Recommended panel testing at Breda Genetics for this condition:
Fanconi anemia (FA) is a rare disorder characterized by physical abnormalities such as short stature, skeletal malformations, skin pigmentation abnormalities, microcephaly, genitourinary tract defects, early onset bone marrow failure, and a peculiar predisposition to develop early-onset tumors.

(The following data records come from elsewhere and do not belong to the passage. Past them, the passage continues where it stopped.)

Record CatalogField := MkField {
  path : string;
  type : field_type;
  options : option (list string);
  label : option string;
  required : option bool;
}.

Record CatalogGrid := MkGrid { g_path : string; g_fields : list CatalogField }.

Record CatalogModel := MkModel {
  id : string;
  title : string;
  fields : list CatalogField;
  grids : list CatalogGrid;
  pages : list (string * list string);
}.

(** [string | string[]] *)
Inductive cell := One (s : string) | Many (l : list string).

Record GridRow := MkRow { uuid : string; cells : gmap string cell }.

Record option_ := MkOption { value : string; o_label : string }.

#[export] Instance picker_option_eq_dec : EqDecision option_.
Proof. solve_decision. Defined.
#[export] Instance cell_eq_dec : EqDecision cell.
Proof. solve_decision. Defined.

Record CatalogModelLive := MkLive {
  model : CatalogModel;
  values : gmap string cell;
  rows : gmap string (list GridRow);
  field_options : gmap string (list option_);
  reachable : bool;
  read_only : bool;
}.

Inductive CatalogGridOp :=
| OpAdd (grid : string) (item : gmap string string)
| OpSet (grid uuid : string) (item : gmap string string)
| OpDel (grid uuid : string).

Record CatalogChangeBody := MkBody {
  model_id : string;
  scalars : gmap string string;
  grid_ops : list CatalogGridOp;
}.

(** [Array.isArray(v) ? v.join(",") : (v ?? "")] *)
Definition toStr (v : option cell) : string :=
  match v with Some (Many l) => join "," l | Some (One s) => s | None => "" end.

(** ** [catalog/CatalogFieldInput.tsx] *)
Module Field.
(** The control shown, with the value it displays. *)
Inductive control :=
| Switch (checked : bool)
| NumberInput (text : string)
| Select (data : list option_) (v : string)
| MultiSelect (data : list option_) (selected : list string)
| TextInput (text : string).

(** [liveOptions && liveOptions.length > 0 ? liveOptions : null] *)
Definition live_options (o : option (list option_)) : option (list option_) :=
  match o with Some (x :: l) => Some (x :: l) | _ => None end.

Definition offered (f : CatalogField) (liveOptions : option (list option_)) : list option_ :=
  live_options liveOptions orelse ((fun o => MkOption o o) <$> (options f orelse [])).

Detailed clinical description
About ¾ of FA patients display physical anomalies such as pre- and post-natal growth retardation with low birthweight and short stature, skin pigmentation abnormalities (hyper- or hypo-pigmentation, café-au-lait spots), and mono or bilateral malformations of the upper limbs such as radial ray anomalies (hypoplastic or aplastic radius, absent or anomalous thumbs, and dysplastic ulnae). More rarely FA patients present with skeletal defects of the lower limbs such as congenital hip dislocation and foot abnormalities. Other skeletal defects may involve the spine (scoliosis) and ribs. Microcephaly and ophthalmic anomalies (microphthalmia, visual loss, ptosis, etc.) occur in about 20% of affected individuals. Genitourinary tract anomalies are also seen in about 20% of cases and include structural renal defects such as aplastic, dysplastic, horseshoe or absent kidney, cryptorchidism, micropenis, and reduced fertility in males, and small ovaries, bicornuate uterus and infertility in females. Other features observed include hearing loss, congenital heart defects, gastrointestinal and central nervous system anomalies. Intellectual disability has been found in about 10% of cases. As much as 25% of FA patients only display a few or none of these physical abnormalities.

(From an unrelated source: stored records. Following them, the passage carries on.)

(* ===== verification/Picker.v ===== *)
(** * Local date-times of the pickers

    A [DateTimePicker] holds a wall-clock text "YYYY-MM-DD HH:mm:ss".  The
    time zone is the browser's: [offset w] is how far local time is ahead of
    UTC, in milliseconds, when the local clock reads [w] (a clock reading being
    counted as if it were UTC), and [clock t] is the local reading at instant [t]. *)
From S2P Require Import Prelude JsString Time.
From Stdlib Require Import ZArith Ascii.
Local Open Scope Z_scope.
Import Civil Iso.

(** Prints a clock reading: [dayjs(...).format("YYYY-MM-DD HH:mm:ss")]. *)
Definition format_picker (w : Z) : string :=
  let c := civil_from_days (w / 86400000) in
  let ms := w mod 86400000 in
  of_chars (pad 4 (year c) ++ "-"%char :: pad 2 (month c) ++ "-"%char :: pad 2 (day c)
            ++ " "%char :: pad 2 (ms / 3600000) ++ ":"%char :: pad 2 (ms / 60000 mod 60)
            ++ ":"%char :: pad 2 (ms / 1000 mod 60)).

(** Reads one; [None] is an invalid date. *)
Definition parse_picker (s : string) : option Z :=
  '(y, l) ← read_digits 4 0 (chars s);
  l ← expect "-" l; '(mo, l) ← read_digits 2 0 l;
  l ← expect "-" l; '(d, l) ← read_digits 2 0 l;
  l ← expect " " l; '(h, l) ← read_digits 2 0 l;
  l ← expect ":" l; '(mi, l) ← read_digits 2 0 l;
  l ← expect ":" l; '(sec, l) ← read_digits 2 0 l;
  match l with
  | [] => if (1 <=? mo) && (mo <=? 12) && (1 <=? d) && (d <=? 31) && (h <? 24) && (mi <? 60) && (sec <? 60)
          then Some (days_from_civil (YMD y mo d) * 86400000 + h * 3600000 + mi * 60000 + sec * 1000)
          else None
  | _ => None
  end.

(** [toISOString().replace("T", " ").slice(0, 19)] *)
Definition iso_slice (t : Z) : option string :=
  (fun s => of_chars (take 19 ((fun c => if c === "T"%char then " "%char else c) <$> chars s))) <$> toISOString t.

Section zone.
Context (offset clock : Z -> Z).

(** [new Date(s.replace(" ", "T")).toISOString()]; [None] throws. *)
Definition picker_instant (s : string) : option Z := w ← parse_picker s; Some (w - offset w).
Definition picker_iso (s : string) : option string := t ← picker_instant s; toISOString t.

(** [pages/LogsPage.tsx]: [dayjs().subtract(days, "day").format(...)] *)
Definition mantineDaysAgo (days now : Z) : string := format_picker (clock now - days * 86400000).
(** [pages/LogsPage.tsx]: [toIso] *)
Definition logs_toIso (s : string) : option string := picker_iso s.

(** [pages/ReportsPage.tsx] *)
Definition defaultFrom (now : Z) : option string :=
  let w := clock now - 30 * 86400000 in iso_slice (w - offset w).
Definition defaultTo (now : Z) : option string := iso_slice now.

(** [pages/AuditPage.tsx] *)
Definition audit_toIso (s : option string) : option string :=
  match s with
  | Some x => if x === "" then None else picker_iso x
  | None => None
  end.
End zone.

Definition floor_second (t : Z) : Z := t - t mod 1000.

(** Clock readings the four-digit format covers. *)
Definition four_digit (w : Z) : Prop := 0 <= year (civil_from_days (w / 86400000)) <= 9999.

Lemma parse_format w : four_digit w -> parse_picker (format_picker w) = Some (floor_second w).
Proof.
  intros Hy. unfold parse_picker, format_picker. cbv zeta. rewrite chars_of_chars.
  pose proof (civil_range (w / 86400000)) as [Hm Hd].
  pose proof (Z.mod_pos_bound w 86400000 ltac:(lia)) as Hms.
  unfold four_digit in Hy. rewrite read_pad by (change (10 ^ Z.of_nat 4) with 10000; lia).
  set (ms := w mod 86400000) in *.
  assert (0 <= ms / 3600000 < 24) by (Z.to_euclidean_division_equations; lia).
  pose proof (Z.mod_pos_bound (ms / 60000) 60 ltac:(lia)).
  pose proof (Z.mod_pos_bound (ms / 1000) 60 ltac:(lia)).
  repeat (rewrite some_bind; cbv beta iota;
          first [rewrite expect_head | rewrite read_pad_2 by lia]).
  rewrite <- (app_nil_r (pad 2 (ms / 1000 mod 60))).
  repeat (rewrite some_bind; cbv beta iota; rewrite read_pad_2 by lia).
  rewrite some_bind. cbv beta iota. rewrite Z.mul_0_l, Z.add_0_l, ymd_eta, days_civil_days.
  replace (_ && _) with true; [|symmetry; rewrite !andb_true_iff, !Z.leb_le, !Z.ltb_lt; lia].
  f_equal. unfold floor_second, ms. Z.to_euclidean_division_equations; lia.
Qed.

(** *** The sliced ISO text is the UTC clock reading *)
Lemma length_pad k n : length (pad k n) = k.
Proof. revert n. induction k as [|k IH]; intros n; [done|]. cbn [pad]. rewrite length_app, IH. simpl. lia. Qed.

Lemma pad_no_T k n : 0 <= n -> (fun c => if c === "T"%char then " "%char else c) <$> pad k n = pad k n.
Proof.
  intros Hn. apply fmap_fixed. revert n Hn. induction k as [|k IH]; intros n Hn; cbn [pad]; [constructor|].
  apply Forall_app. split; [apply IH, Z.div_pos; lia|]. constructor; [|constructor].
  pose proof (digit_value_digit (n mod 10) ltac:(apply Z.mod_pos_bound; lia)) as Hd.
  rewrite bool_decide_false; [done|]. intros E. rewrite E in Hd. discriminate Hd.
Qed.

Lemma take_pad k n r l : take (k + r) (pad k n ++ l) = pad k n ++ take r l.
Proof. rewrite <- (length_pad k n) at 1. apply take_app_add. Qed.

Lemma iso_slice_format t :
  Z.abs t <= max_time -> four_digit t -> iso_slice t = Some (format_picker t).
Proof.
  intros Ht Hy. unfold iso_slice, toISOString. rewrite (proj2 (Z.leb_le _ _)) by done. cbv zeta.
  unfold four_digit in Hy. unfold iso_year.
  rewrite (proj2 (Z.leb_le 0 _)), (proj2 (Z.leb_le _ 9999)) by lia. cbn [andb fmap option_fmap option_map].
  rewrite chars_of_chars. f_equal. unfold format_picker. cbv zeta. f_equal.
  pose proof (civil_range (t / 86400000)) as [Hm Hd].
  pose proof (Z.mod_pos_bound t 86400000 ltac:(lia)) as Hms. set (ms := t mod 86400000) in *.
  assert (0 <= ms / 3600000) by (apply Z.div_pos; lia).
  pose proof (Z.mod_pos_bound (ms / 60000) 60 ltac:(lia)).
  pose proof (Z.mod_pos_bound (ms / 1000) 60 ltac:(lia)).
  pose proof (Z.mod_pos_bound ms 1000 ltac:(lia)).
  rewrite ?fmap_app, ?fmap_cons, ?pad_no_T by lia.
  repeat (rewrite ?fmap_app, ?fmap_cons; rewrite ?pad_no_T by lia).
  change 19%nat with (4 + (1 + (2 + (1 + (2 + (1 + (2 + (1 + (2 + (1 + (2 + 0)))))))))))%nat.
  repeat (rewrite take_pad || (cbn [Nat.add take]; f_equal)).
Qed.

(** ** A zone with a constant offset of whole seconds *)
Section fixed_zone.
Context (off : Z) (Hoff : off mod 1000 = 0).
Let offset (_ : Z) : Z := off.
Let clock (t : Z) : Z := t + off.

Lemma floor_clock t : floor_second (clock t) - off = floor_second t.
Proof using Hoff.
  unfold floor_second, clock.
  rewrite (Z.add_mod t off 1000), Hoff, Z.add_0_r, Z.mod_mod by lia. lia.
Qed.

Lemma picker_instant_format w :
  four_digit w -> picker_instant offset (format_picker w) = Some (floor_second w - off).
Proof using Type. intros Hw. unfold picker_instant. by rewrite parse_format. Qed.
End fixed_zone.

(** The log search covers the window it shows: with the local clock any
    whole number of seconds away from UTC, the default bounds of the log page,
    printed and read back as local times, are exactly the current instant and
    the instant [days] days before it, to the second. *)
Theorem logs_window_exact off now days :
  off mod 1000 = 0 -> four_digit (now + off) -> four_digit (now + off - days * 86400000) ->
  let offset (_ : Z) := off in let clock (t : Z) := t + off in
  logs_toIso offset (mantineDaysAgo clock 0 now) = toISOString (floor_second now) /\
  logs_toIso offset (mantineDaysAgo clock days now) = toISOString (floor_second now - days * 86400000).
Proof.
  intros Hoff H0 Hd offset clock. unfold logs_toIso, picker_iso, mantineDaysAgo, offset, clock.
  rewrite Z.mul_0_l, Z.sub_0_r, !picker_instant_format by done. simpl. split.
  - by rewrite (floor_clock off Hoff now).
  - f_equal. rewrite <- (floor_clock off Hoff now). unfold floor_second.
    replace (now + off - days * 86400000) with (now + off + (- days * 86400) * 1000) by lia.
    rewrite Z.mod_add by lia. lia.
Qed.

(** The default end of the report range is the UTC reading of now, but it is
    sent as a local time: the instant requested is off by the zone's offset. *)
Lemma report_default_shifted off now :
  Z.abs now <= max_time -> four_digit now ->
  exists s, defaultTo now = Some s /\ picker_instant (fun _ => off) s = Some (floor_second now - off).
Proof.
  intros Ht Hy. exists (format_picker now). split; [by apply iso_slice_format|]. by apply picker_instant_format.
Qed.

Patients with FA usually develop some degree of bone marrow dysfunction with variable onset that can range from mild cytopenia to severe aplastic anemia, myelodysplastic syndrome (MDS), or acute myeloid leukemia (AML). Additionally, FA patients have a much higher predisposition to develop solid tumors compared to the general population, primarily head and neck squamous cell carcinomas, but also esophageal, genitourinary tract malignancies and brain tumors.
The diagnosis of FA in suspected patients is establish by the laboratory finding of increased chromosome breakage and tri- or quadri-radial chromosome forms in patient’s lymphocytes treated with diepoxybutane or mitomycin C.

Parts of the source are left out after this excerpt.